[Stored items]
(** C5, as the code has it: two runs of [createRef] with the same ref name,
    the same [GITHUB_SHA], the same repository in [context.repo] and the
    same answer to whether a returned ref ends with the name issue the same
    mutation, it points the ref at [GITHUB_SHA], and it is a single one when
    the query was answered; the remotes, their other refs, the event and
    the debug flag may differ. *)
Theorem createRef_same_mutation {R1 R2 : Type} (github1 : GitHub R1)
  (github2 : GitHub R2) (env1 env2 : Env) (refName : string) (r1 : R1) (r2 : R2) :
  GITHUB_SHA env1 = GITHUB_SHA env2 ->
  context_repo (context env1) = context_repo (context env2) ->
  refExists refName
    (fst (git_listMatchingRefs github1 (listMatchingRefsParams env1 refName) r1))
  = refExists refName
      (fst (git_listMatchingRefs github2 (listMatchingRefsParams env2 refName) r2)) ->
  mutations (trace (createRef github1 env1 refName r1))
  = mutations (trace (createRef github2 env2 refName r2)) /\
  Forall (fun m => target m = GITHUB_SHA env1)
         (mutations (trace (createRef github1 env1 refName r1))) /\
  (refExists refName
     (fst (git_listMatchingRefs github1 (listMatchingRefsParams env1 refName) r1))
   <> None ->
   length (mutations (trace (createRef github1 env1 refName r1))) = 1).
Proof.
  intros Hsha Hrepo Hex.
  rewrite (createRef_mutations github1 env1 refName r1).
  rewrite (createRef_mutations github2 env2 refName r2).
  rewrite Hex. unfold updateRefParams, createRefParams. rewrite Hsha, Hrepo.
  destruct (refExists refName
              (fst (git_listMatchingRefs github2 (listMatchingRefsParams env2 refName) r2)))
    as [[|]|].
  - split; [reflexivity|]. split; [|reflexivity].
    constructor; [reflexivity|constructor].
  - split; [reflexivity|]. split; [|reflexivity].
    constructor; [reflexivity|constructor].
  - split; [reflexivity|]. split; [constructor|]. intros H. now elim H.
Qed.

The problem — Each line of the records that holds the word "Hrepo" should be copied out.

Response area —
  intros Hsha Hrepo Hex.
  rewrite Hex. unfold updateRefParams, createRefParams. rewrite Hsha, Hrepo.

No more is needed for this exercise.